**Task prompt**.
The result should be the lines from the one holding "COMMISSION_LEVELS)) <= 3." to the final line of the records, retyped exactly.

↓↓↓

(** The same for the whole ledger, kind by kind. *)
Lemma remove_loop_keeps (arg : ref) (ops : Py.dict (list payload)) (cs : list Conflict) :
  let ops' := fst (snd (remove_loop arg ops cs)) in
  let cs' := snd (snd (remove_loop arg ops cs)) in
  (forall kv p, In kv ops' -> In p (snd kv) ->
                exists l, In (fst kv, l) ops /\ In p l) /\
  (forall x, solved_in cs' x = true -> solved_in cs x = true) /\
  (forall x, solved_in cs' x = true -> unreferenced x ops' = true ->
             unreferenced x ops = true).
Proof.
  revert cs. induction ops as [|[k l] ops IH]; intros cs; cbn [remove_loop].
  - simpl. split; [intros kv p []|]. auto.
  - destruct (String.eqb k "rename").
    + pose proof (rename_loop_keeps (List.length l) 0 arg l cs) as HR.
      destruct (rename_loop (List.length l) 0 arg l cs) as [[e|] [l' cs1]];
        cbv zeta in HR; simpl in HR; destruct HR as [R1 [R2 R3]].
      * simpl. split; [|split].
        -- intros kv p [<- | Hkv] Hp; simpl in *.
           ++ exists l. auto.
           ++ exists (snd kv). destruct kv. auto.
        -- assumption.
        -- intros x Hx. unfold unreferenced. simpl. rewrite !andb_true_iff.
           intros [H1 H2]. split; [|assumption].
           rewrite forallb_forall in *. intros p Hp.
           destruct (refers x p) eqn:Er; [|reflexivity].
           specialize (H1 p (R3 x p Hx Hp Er)). rewrite Er in H1. discriminate.
      * specialize (IH cs1). destruct (remove_loop arg ops cs1) as [r [rest' cs2]].
        cbv zeta in IH. simpl in IH. destruct IH as [I1 [I2 I3]]. simpl.
        split; [|split].
        -- intros kv p [<- | Hkv] Hp; simpl in *.
           ++ exists l. auto.
           ++ destruct (I1 kv p Hkv Hp) as [l0 [H0 H0']]. exists l0. auto.
        -- auto.
        -- intros x Hx. unfold unreferenced. simpl. rewrite !andb_true_iff.
           intros [H1 H2]. split; [|apply (I3 x Hx H2)].
           rewrite forallb_forall in *. intros p Hp.
           destruct (refers x p) eqn:Er; [|reflexivity].
           specialize (H1 p (R3 x p (I2 x Hx) Hp Er)). rewrite Er in H1. discriminate.
    + destruct (Py.mem payload_eqb (One arg) l).
      * specialize (IH (store_solved arg false cs)).
        destruct (remove_loop arg ops _) as [r [rest' cs2]].
        cbv zeta in IH. simpl in IH. destruct IH as [I1 [I2 I3]]. simpl.
        split; [|split].
        -- intros kv p [<- | Hkv] Hp; simpl in *.
           ++ exists l. split; [auto|].
              apply (remove_first_In payload_eqb (One arg)). assumption.
           ++ destruct (I1 kv p Hkv Hp) as [l0 [H0 H0']]. exists l0. auto.
        -- intros x Hx. apply I2 in Hx. apply solved_in_store_false_inv in Hx. tauto.
        -- intros x Hx. unfold unreferenced. simpl. rewrite !andb_true_iff.
           intros [H1 H2]. split; [|apply (I3 x Hx H2)].
           rewrite forallb_forall in *. intros p Hp.
           destruct (refers x p) eqn:Er; [|reflexivity].
           assert (Hne : p <> One arg).
           { intros ->. apply I2 in Hx. apply solved_in_store_false_inv in Hx.
             simpl in Er. apply Nat.eqb_eq in Er. tauto. }
           specialize (H1 p (In_remove_first_other p (One arg) l Hp Hne)).
           rewrite Er in H1. discriminate.
      * specialize (IH cs). destruct (remove_loop arg ops cs) as [r [rest' cs2]].
        cbv zeta in IH. simpl in IH. destruct IH as [I1 [I2 I3]]. simpl.
        split; [|split].
        -- intros kv p [<- | Hkv] Hp; simpl in *.
           ++ exists l. auto.
           ++ destruct (I1 kv p Hkv Hp) as [l0 [H0 H0']]. exists l0. auto.
        -- auto.
        -- intros x Hx. unfold unreferenced. simpl. rewrite !andb_true_iff.
           intros [H1 H2]. split; [assumption | apply (I3 x Hx H2)].
Qed.
Lemma buildUpline_from_length users currentCode left :
  length (buildUpline_from users currentCode left) <= left.
Proof.
  revert currentCode.
  induction left as [| n IH]; intros c; simpl; [lia |].
  destruct (truthy c); simpl; [| lia].
  destruct (findUserByCode users c) as [referrer |]; simpl; [| lia].
  specialize (IH (or_null (User.referrerCode referrer))). lia.
Qed.

Lemma buildUpline_from_stop users currentCode left :
  length (buildUpline_from users currentCode left) < left ->
  truthy (last (map (fun u => or_null (User.referrerCode u))
                 (buildUpline_from users currentCode left)) currentCode) = false
  \/ findUserByCode users
       (last (map (fun u => or_null (User.referrerCode u))
                (buildUpline_from users currentCode left)) currentCode) = None.
Proof.
  revert currentCode.
  induction left as [| n IH]; intros c; cbn [buildUpline_from]; [simpl; lia |].
  destruct (truthy c) eqn:Ht; cbn [negb]; [| now left].
  destruct (findUserByCode users c) as [referrer |] eqn:Hf; [| now right].
  cbn [map length]. intros Hlen. rewrite last_cons. apply IH. lia.
Qed.

(** C1 (amended): the upline walk stops when the current referrer code is
    falsy (null, absent, empty), when it resolves to no user, or when the
    loop has run [levels] times; the list [buildUpline] returns has at most
    [levels] entries, and whenever it has fewer, the code the walk stopped
    at is falsy or resolves to nobody.  Called from the order handler with
    the length of the commission schedule, it returns at most 3 users. *)
Theorem buildUpline_at_most_levels :
  forall (users : list User.t) (refCode : value) (levels : nat),
    length (buildUpline users refCode levels) <= levels
    /\ (length (buildUpline users refCode levels) < levels ->
        truthy (last (map (fun u => or_null (User.referrerCode u))
                       (buildUpline users refCode levels)) refCode) = false
        \/ findUserByCode users
             (last (map (fun u => or_null (User.referrerCode u))
                      (buildUpline users refCode levels)) refCode) = None)
    /\ length (buildUpline users refCode (length COMMISSION_LEVELS)) <= 3.
Proof.
  intros users refCode levels. unfold buildUpline. repeat split.
  - apply buildUpline_from_length.
  - apply buildUpline_from_stop.
  - apply (buildUpline_from_length users refCode (length COMMISSION_LEVELS)).
Qed.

↑↑↑

**Result of this task**.
    /\ length (buildUpline users refCode (length COMMISSION_LEVELS)) <= 3.
Proof.
  intros users refCode levels. unfold buildUpline. repeat split.
  - apply buildUpline_from_length.
  - apply buildUpline_from_stop.
  - apply (buildUpline_from_length users refCode (length COMMISSION_LEVELS)).
Qed.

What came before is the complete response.